The year was 1930 and Democratic President Franklin D. Roosevelt was discussing electricity prices when he said: “High rates of course bear hard on the individual. But from a social standpoint, they are chiefly to be regretted because they restrict the use of electricity.” On May 11, 1935, FDR signed an Executive Order establishing the Rural Electrification Administration (REA), which led to the Rural Electrification Act of 1936. The REA, and its successor agencies, enabled the build-out of a robust fleet of coal-fueled power plants that has powered the U.S. economic engine for nearly a century--and with technological enhancements could power it for another. These plants provide electricity to tens of thousands of rural homes as well as farms that provide the nation’s food supply. Having already benefited from upgraded technology, modern coal plants have made significant reductions in criteria pollutants and have technology available to reach near-zero emissions. Today, the Biden Administration is threatening the entire coal power plant fleet, and the U.S. economy, by advancing punitive EPA regulatory proposals, championing anti-coal policies at the ongoing international climate negotiations, and enacting expensive and inefficient clean energy subsidies.

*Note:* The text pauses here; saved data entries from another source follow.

(** The rendered size of a list of templates. *)
Definition renderMax (t : TemplateTable) (ids : list Z) : Z := total (map (λ id, MaxBytes t !!! Z.to_nat (id - 1)) ids).
Definition isTemplate (t : TemplateTable) (id : Z) : Prop := 1 ≤ id ≤ zlen (MaxBytes t).

Section validated.
Context (t : TemplateTable) (Ht : templates_typed t) (Hv : TemplatesOk.validated t).

Lemma maximum_ok id x : is_u32 id → templateMaximum t id = Some x → isTemplate t id ∧ x = MaxBytes t !!! Z.to_nat (id - 1) ∧ 0 ≤ x ≤ MaxRenderedTemplateBytes.
Proof.
  unfold templateMaximum, isTemplate, is_u32. intros Hid. destruct (Z.eqb_spec id 0); [done|]. destruct (Z.ltb_spec (zlen (MaxBytes t)) id); [done|].
  intros [= <-]. destruct (TemplatesOk.vd_lens _ Hv) as (_ & _ & L & _). split; [lia|]. split; [done|].
  by destruct (TemplatesOk.vd_row _ Hv (Z.to_nat (id - 1)) ltac:(lia)).
Qed.

(** Adding templates to a size within the bound, or to the size of one row's start. *)
Lemma addMaximum_ok ids total0 total1 :
  Forall is_u32 ids → 0 ≤ total0 ≤ MaxRenderedExplanationBytes + MaxRenderedTemplateBytes → fold_go (addMaximum t) ids total0 = Ok total1 →
  Forall (isTemplate t) ids ∧ total1 = total0 + renderMax t ids ∧ total0 ≤ total1 ∧ (ids ≠ [] → total1 ≤ MaxRenderedExplanationBytes).
Proof.
  revert total0. induction ids as [|id ids IH]; intros total0 Hall Hb; simpl.
  { intros [= <-]. unfold renderMax, total. simpl. split; [done|]. split; [lia|]. split; [lia|done]. }
  apply Forall_cons in Hall as [Hid Hall]. intros (next & Hadd & Hrest)%go_bind_inv. unfold addMaximum in Hadd.
  apply go_bind_inv in Hadd as (x & Hx & Hadd). destruct (templateMaximum t id) as [x'|] eqn:Em; [|done]. injection Hx as <-.
  destruct (maximum_ok id x' Hid Em) as (Hist & Ex & Hx0). apply go_bind_inv in Hadd as ([] & Hc%check_inv & [= <-]).
  rewrite negb_true_iff, Z.ltb_ge in Hc. unfold MaxRenderedExplanationBytes, MaxRenderedTemplateBytes in *. rewrite u64_small in * by (unfold is_u64; lia).
  destruct (IH (total0 + x') Hall ltac:(lia) Hrest) as (H1 & H2 & H3 & H4).
  split; [by constructor|]. split; [rewrite H2; unfold renderMax, total; simpl; lia|]. split; [lia|]. intros _.
  destruct ids as [|y ids]; [simpl in Hrest; injection Hrest as <-; lia|by apply H4].
Qed.

(** What validation gives for every explanation. *)
Lemma explanations_validate_ok e : explanations_typed e → Validate e t = Ok tt →
  Forall (isTemplate t) (AssumptionTemplateIDs e) ∧ renderMax t (AssumptionTemplateIDs e) ≤ MaxRenderedExplanationBytes ∧
  ∀ id, 1 ≤ id ≤ zlen (RationaleTemplateIDs e) →
  ∃ uncertainty rationale, ExplanationLookup e id = Some (uncertainty, rationale) ∧ isTemplate t rationale ∧ Forall (isTemplate t) uncertainty ∧
    renderMax t (AssumptionTemplateIDs e ++ rationale :: uncertainty) ≤
      MaxRenderedExplanationBytes + (if bool_decide (uncertainty = []) then MaxRenderedTemplateBytes else 0).
Proof.
  intros [T1 T2 T3 T4 T5]. unfold Validate. destruct (Templates.Validate t); [|done|done].
  intros H. apply go_bind_inv in H as ([] & Hl%check_inv & H). rewrite !andb_true_iff, negb_true_iff, bool_decide_eq_true in Hl. destruct Hl as [[_ [L1 L2]] _].
  apply go_bind_inv in H as (assumption & Ha & H). apply go_bind_inv in H as (cursor & Hloop & _).
  destruct (addMaximum_ok (AssumptionTemplateIDs e) 0 assumption T5 ltac:(unfold MaxRenderedExplanationBytes, MaxRenderedTemplateBytes; lia) Ha) as (A1 & A2 & A3 & A4).
  assert (0 ≤ assumption ≤ MaxRenderedExplanationBytes) as Hassume.
  { split; [done|]. destruct (AssumptionTemplateIDs e); [simpl in Ha; injection Ha as <-; unfold MaxRenderedExplanationBytes; lia|by apply A4]. }
  split; [done|]. split; [lia|]. intros id Hid. set (row := Z.to_nat (id - 1)).
  assert (∃ cur cur', validateRow e t assumption row cur = Ok cur') as (cur & cur' & Hrow).
  { assert (∀ m c, for_range m (validateRow e t assumption) 0 = Ok c → ∀ r, (r < m)%nat → ∃ cur cur', validateRow e t assumption r cur = Ok cur') as Hg.
    { induction m as [|m IH]; intros c; [intros _ r ?; lia|]. rewrite for_range_S. intros (c0 & H0 & H1)%go_bind_inv r Hr.
      destruct (decide (r = m)) as [->|]; [by exists c0, c|]. apply (IH c0 H0). lia. }
    apply (Hg _ _ Hloop). lia. }
  unfold validateRow in Hrow. rewrite (at_total (UncertaintyStarts e)), (at_total (UncertaintyCounts e)), (at_total (RationaleTemplateIDs e)) in Hrow by lia.
  rewrite !go_bind_Ok, Nat2Z.id in Hrow. apply go_bind_inv in Hrow as ([] & Hc%check_inv & Hrow). apply go_bind_inv in Hrow as (x & Hx & Hrow).
  destruct (templateMaximum t (RationaleTemplateIDs e !!! row)) as [x'|] eqn:Em; [|done]. injection Hx as <-. apply go_bind_inv in Hrow as (sum & Hsum & _).
  pose proof (Forall_lookup_total_1 _ _ row T1 ltac:(lia)) as U1. pose proof (Forall_lookup_total_1 _ _ row T2 ltac:(lia)) as U2.
  pose proof (Forall_lookup_total_1 _ _ row T3 ltac:(lia)) as U3. destruct (maximum_ok _ _ U3 Em) as (Hrat & Ex & Hx0). unfold is_u32 in U1, U2.
  rewrite negb_true_iff, !orb_false_iff, negb_false_iff, !Z.ltb_ge in Hc. destruct Hc as [[Hc1 _] Hc2]. rewrite u64_small in Hc2, Hsum by (unfold is_u64; lia).
  replace (UncertaintyStarts e !!! row + UncertaintyCounts e !!! row - UncertaintyStarts e !!! row) with (UncertaintyCounts e !!! row) in Hsum by lia.
  unfold MaxRenderedExplanationBytes, MaxRenderedTemplateBytes in *. rewrite u64_small in Hsum by (unfold is_u64; lia).
  set (unc := csr (UncertaintyTemplateIDs e) (UncertaintyStarts e !!! row) (UncertaintyCounts e !!! row)) in *.
  assert (Forall is_u32 unc) as Hu by (apply Forall_forall; intros y Hy%csr_elem; rewrite Forall_forall in T4; by apply T4).
  destruct (addMaximum_ok unc (assumption + x') sum Hu ltac:(unfold MaxRenderedExplanationBytes, MaxRenderedTemplateBytes; lia) Hsum) as (B1 & B2 & B3 & B4).
  exists unc, (RationaleTemplateIDs e !!! row). split.
  - unfold ExplanationLookup. rewrite (proj2 (Z.eqb_neq id 0)) by lia. rewrite !(proj2 (Z.leb_gt _ (id - 1))) by lia. cbn [orb]. fold row.
    rewrite u64_small by (unfold is_u64; lia). destruct Hrat as [Hr0 _].
    rewrite (proj2 (Z.eqb_neq (RationaleTemplateIDs e !!! row) 0)), (proj2 (Z.ltb_ge _ _)), (proj2 (Z.ltb_ge _ _)) by lia. cbn [orb]. fold unc.
    destruct (existsb (λ y, y =? 0) unc) eqn:Ez; [|done]. apply existsb_exists in Ez as (y & Hy & Hz). apply list_elem_of_In in Hy. rewrite Forall_forall in B1.
    destruct (B1 y Hy). lia.
  - split; [done|]. split; [done|]. unfold renderMax in *. rewrite map_app, total_app. simpl. change (total (?x :: ?l)) with (x + total l). rewrite <-Ex.
    case_bool_decide as E; [rewrite E in *; unfold total in *; simpl in *; lia|]. specialize (B4 E). unfold MaxRenderedExplanationBytes in B4. lia.
Qed.
End validated.
End ExplanationOk.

In 1959, as a Democratic Presidential candidate, Senator John F. Kennedy spoke in Charleston, West Virginia, extolling the value of coal for employing coal workers and meeting the growing demand for electricity at home and abroad—value that still exists today. JFK noted there would be an increase from three billion to six billion people on the planet by the end of the century that would drive further coal demand. He was, of course, correct. JFK also pointed to the additional potential for many new uses for coal, yet to be discovered. JFK is proving right again as co-production of coal and critical minerals, which reduce our dangerous dependency on China; recovery of rare earth elements from coal mining byproducts, which can meet national security and U.S. manufacturing needs; and CO2-free coal-fueled electricity are all within our technological reach. Yet, the Biden Administration is failing to seize the opportunity. Instead, this Democratic Administration is favoring a one-dimensional energy strategy to advance renewables, which do not have the capability to provide coal’s economic, reliability, or national security benefits.


In 1977, following the second Middle East oil embargo, Democratic President Jimmy Carter created the Department of Energy and appointed Jim Schlesinger as the first Secretary of Energy to lead a transformation in United States energy policy and technology. At the time, the United States was importing oil from the Middle East for 17% of its electric supply. President Carter properly cited the national security concerns and implored electric utilities, including rural electric cooperatives, to build coal and nuclear plants. By doing so, the threat to national security was reduced.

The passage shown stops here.